The module, which is a layman’s guide on how to deal with concussion in the game, is available via the recently redesigned Lord’s website, and aims to raise awareness on the risks of playing on after concussion.
It is intended for everyone involved in the game, but specifically aimed at the grass roots level of the sport. This includes players, coaches, umpires and other officials.
The module also directs the user to information from Governing Bodies, who provide further details and also the relevant regulations in terms of helmets in the user’s respective countries.
It covers what signs and symptoms to look out for if a player is concussed, what course of action to take and how to manage the game from a Laws and regulations point of view, whilst also aiming to retain the Spirit of Cricket.
It also stresses that not only batsmen are at risk of concussion, but wicketkeepers, bowlers and fielders too.
Replacements for concussion were available in county cricket for the first time last summer, following similar playing regulations being used in Australia. Joe Mennie became the first player to be replaced due to a concussion injury, during Lancashire’s Specsavers County Championship match with Worcestershire.
The Club’s work on concussion originated from the MCC World Cricket committee meeting in 2017, with the committee supporting trials of concussion replacements in professional cricket.
Fraser Stewart, Laws Manager at MCC, said: “We have worked closely with the ECB’s Science & Medicine Department to develop this eLearning module, which will hopefully raise awareness on the risks of playing on after concussion, especially in matches where medical expertise is not present.

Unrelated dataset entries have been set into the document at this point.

Lemma main_success_run_witness :
  let doc : document unit unit :=
    [[[[Paragraph [Run (lit "=A1") None None ()] None ()]]]] in
  let pandoc : option (file unit unit) → option string
               → Z * option (document unit unit) := λ _ _, (0%Z, Some doc) in
  let w : world unit unit :=
    World {[ "in.md"%string := Text (lit "# t") ]} [] [] in
  let output_docx := default_output (λ _, "in"%string) "in.md" None in
  let result :=
    main () true pandoc "tmp.md" (λ _, "in"%string) "in.md" None None w in
  files w !! "in.md"%string = Some (Text (lit "# t"))
  ∧ true = true
  ∧ pandoc (Some (Text (preprocess_text (readlines (lit "# t"))))) None
    = (0%Z, Some doc)
  ∧ output_docx ≠ "tmp.md"%string
  ∧ result.1 = inr ()
  ∧ exit_status result.1 = 0%Z
  ∧ stdout result.2
    = stdout w ++ [Line ("Converted: " +:+ "in.md" +:+ " -> " +:+ output_docx)]
  ∧ calls result.2
    = calls w
      ++ [Preprocess "in.md"; Convert "tmp.md" output_docx;
          CleanCells output_docx; Unlink "tmp.md"]
  ∧ files result.2 !! output_docx = Some (Word (clean_table_cells () doc))
  ∧ files result.2 !! "tmp.md"%string = None.
Proof.
  intros doc pandoc w output_docx result.
  assert (files w !! "in.md"%string = Some (Text (lit "# t"))) as H1
    by (vm_compute; reflexivity).
  assert (pandoc (Some (Text (preprocess_text (readlines (lit "# t"))))) None
          = (0%Z, Some doc)) as H3 by reflexivity.
  assert (output_docx ≠ "tmp.md"%string) as H4 by (vm_compute; discriminate).
  split; [exact H1|]. split; [reflexivity|]. split; [exact H3|].
  split; [exact H4|].
  exact (main_success_run () true pandoc "tmp.md" (λ _, "in"%string)
           "in.md" None None w (lit "# t") doc H1 eq_refl H3 H4).
Defined.

Lemma main_leaves_other_files_witness :
  let pandoc : option (file unit unit) → option string
               → Z * option (document unit unit) := λ _ _, (1%Z, Some []) in
  let w : world unit unit :=
    World {[ "in.md"%string := Text (lit "# t") ]} [] [] in
  "in.md"%string ≠ "tmp.md"%string
  ∧ "in.md"%string ≠ default_output (λ _, "in"%string) "in.md" None
  ∧ files (main () true pandoc "tmp.md" (λ _, "in"%string)
             "in.md" None None w).2 !! "in.md"%string
    = files w !! "in.md"%string.
Proof.
  intros pandoc w.
  assert ("in.md"%string ≠ "tmp.md"%string) as H1 by discriminate.
  assert ("in.md"%string ≠ default_output (λ _, "in"%string) "in.md" None)
    as H2 by (vm_compute; discriminate).
  split; [exact H1|]. split; [exact H2|].
  exact (main_leaves_other_files () true pandoc "tmp.md" (λ _, "in"%string)
           "in.md" None None w "in.md" H1 H2).
Defined.

(* ===================================================================== *)
(** ** The preprocessor on its own output *)
(* ===================================================================== *)

Section PreIdempotent.
Implicit Types (lines l : list str) (line cur next s : str) (p : char → bool).

Lemma next_line_app pre line rest :
  next_line (pre ++ line :: rest) (length pre)
  = match rest with n :: _ => rstrip_nl n | [] => [] end.
Proof.
  unfold next_line. rewrite length_app. cbn [length].
  destruct rest as [|n rest]; cbn [length].
  - by rewrite decide_False by lia.
  - rewrite decide_True by lia. f_equal.
    apply list_lookup_total_correct.
    rewrite lookup_app_r by lia.
    by replace (length pre + 1 - length pre) with 1 by lia.
Qed.

Lemma chunks_loop_from l pre pb :
  (chunks (pre ++ l) pb (zip (seq (length pre) (length l)) l)).*2 = loop_from pb l.
Proof.
  revert pre pb. induction l as [|line rest IH]; intros pre pb; [done|].
  cbn [length seq zip zip_with chunks loop_from fst snd].
  rewrite fmap_app. unfold chunk at 1, emitted; cbn [fst snd].
  rewrite next_line_app.
  replace (pre ++ line :: rest) with ((pre ++ [line]) ++ rest)
    by (by rewrite <- app_assoc).
  specialize (IH (pre ++ [line])). rewrite length_app in IH. cbn in IH.
  replace (length pre + 1) with (S (length pre)) in IH by lia.
  rewrite IH. by destruct (separates pb line).
Qed.

Lemma preprocess_lines_loop_from lines : preprocess_lines lines = loop_from true lines.
Proof.
  rewrite <- preprocess_tagged_erase, preprocess_tagged_chunks.
  apply (chunks_loop_from lines []).
Qed.

Lemma drop_while_idem p s : drop_while p (drop_while p s) = drop_while p s.
Proof.
  destruct (drop_while_head p s) as [-> | (c & r & -> & Hc)]; [done|].
  cbn. by rewrite Hc.
Qed.

Lemma drop_while_app_all p a b :
  forallb p a = true → drop_while p (a ++ b) = drop_while p b.
Proof.
  induction a as [|c a IH]; cbn; [done|].
  intros [-> Ha]%andb_prop. by apply IH.
Qed.

Lemma drop_while_all p a : forallb p a = true → drop_while p a = [].
Proof.
  intros Ha. rewrite <- (app_nil_r a). by rewrite drop_while_app_all.
Qed.

Lemma drop_while_nil p s : drop_while p s = [] → forallb p s = true.
Proof.
  induction s as [|c s IH]; cbn; [done|].
  destruct (p c); [exact IH | done].
Qed.

Lemma drop_while_app_stop p s b c r :
  drop_while p s = c :: r → drop_while p (s ++ b) = c :: r ++ b.
Proof.
  induction s as [|x s IH]; cbn; [done|].
  destruct (p x); [exact IH|]. by intros [= -> ->].
Qed.

Lemma forallb_reverse p a : forallb p (reverse a) = forallb p a.
Proof.
  induction a as [|c a IH]; [done|].
  rewrite reverse_cons, forallb_app, IH. cbn.
  by destruct (forallb p a), (p c).
Qed.

Lemma rstrip_by_idem p s : rstrip_by p (rstrip_by p s) = rstrip_by p s.
Proof.
  unfold rstrip_by. by rewrite reverse_involutive, drop_while_idem.
Qed.

Lemma rstrip_by_app_all p s ws :
  forallb p ws = true → rstrip_by p (s ++ ws) = rstrip_by p s.
Proof.
  intros Hws. unfold rstrip_by. rewrite reverse_app.
  by rewrite drop_while_app_all by (by rewrite forallb_reverse).
Qed.

Lemma rstrip_nl_app_spaces s : rstrip_nl (s ++ lit "  ") = s ++ lit "  ".
Proof.
  unfold rstrip_nl, rstrip_by. rewrite reverse_app.
  change (reverse (lit "  ")) with [space; space].
  change (drop_while (N.eqb nl) ([space; space] ++ reverse s))
    with (space :: space :: reverse s).
  rewrite !reverse_cons, reverse_involutive, <- app_assoc. reflexivity.
Qed.

(** Whitespace at the end of a line does not count for [strip]. *)
Lemma strip_app_spaces s ws :
  forallb isspace ws = true → strip (s ++ ws) = strip s.
Proof.
  intros Hws. unfold strip, lstrip_by.
  destruct (drop_while isspace s) as [|c r] eqn:Hs.
  - apply drop_while_nil in Hs.
    by rewrite drop_while_app_all, (drop_while_all _ _ Hws).
  - rewrite (drop_while_app_stop _ _ _ _ _ Hs).
    by apply (rstrip_by_app_all isspace (c :: r)).
Qed.

Lemma is_block_start_app_spaces s :
  is_block_start (s ++ lit "  ") = is_block_start s.
Proof. unfold is_block_start. by rewrite strip_app_spaces. Qed.

(** The rule of lines 72-74 applied to its own result, when the line that
    now follows is empty wherever the first next line was empty or a block
    start. *)
Lemma dense_rule_again cur next next' :
  (is_empty cur = false →
   is_empty next = true ∨ startswith_any (strip next) next_markers = true →
   next' = []) →
  dense_rule (dense_rule cur next) next' = dense_rule cur next.
Proof.
  intros Hnext.
  destruct (is_empty cur) eqn:Hc.
  { unfold dense_rule. rewrite Hc. cbn. by rewrite Hc. }
  destruct (dense cur && negb (endswith cur (lit "  "))) eqn:Hb.
  2:{ assert (∀ x, dense_rule cur x = cur) as Hkeep.
      { intros x. unfold dense_rule. rewrite Hb. by destruct (_ && _ && _). }
      by rewrite !Hkeep. }
  destruct (is_empty next) eqn:Hn.
  { rewrite (Hnext eq_refl) by auto. unfold dense_rule. rewrite Hn, Hc. cbn.
    by rewrite Hc. }
  destruct (startswith_any (strip next) next_markers) eqn:Hm.
  { rewrite (Hnext eq_refl) by auto. unfold dense_rule. rewrite Hn, Hm, Hc.
    cbn. by rewrite Hc. }
  assert (dense_rule cur next = cur ++ lit "  ") as ->.
  { unfold dense_rule. by rewrite Hc, Hn, Hm, Hb. }
  apply dense_rule_after_break.
Qed.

“It is not claiming to be a definitive guide, as concussion by its very nature can be a complex subject. In comparison to some other sports, concussion in cricket is relatively infrequent, but it is an important issue to address and we hope that this will go some way to doing that.
“The Laws of Cricket have not been changed specifically to allow for replacements after a concussion, although a replacement can be made with the opposition captain’s consent. The more awareness there is over the dangers of concussion, the more likely it is that such consent will be given.”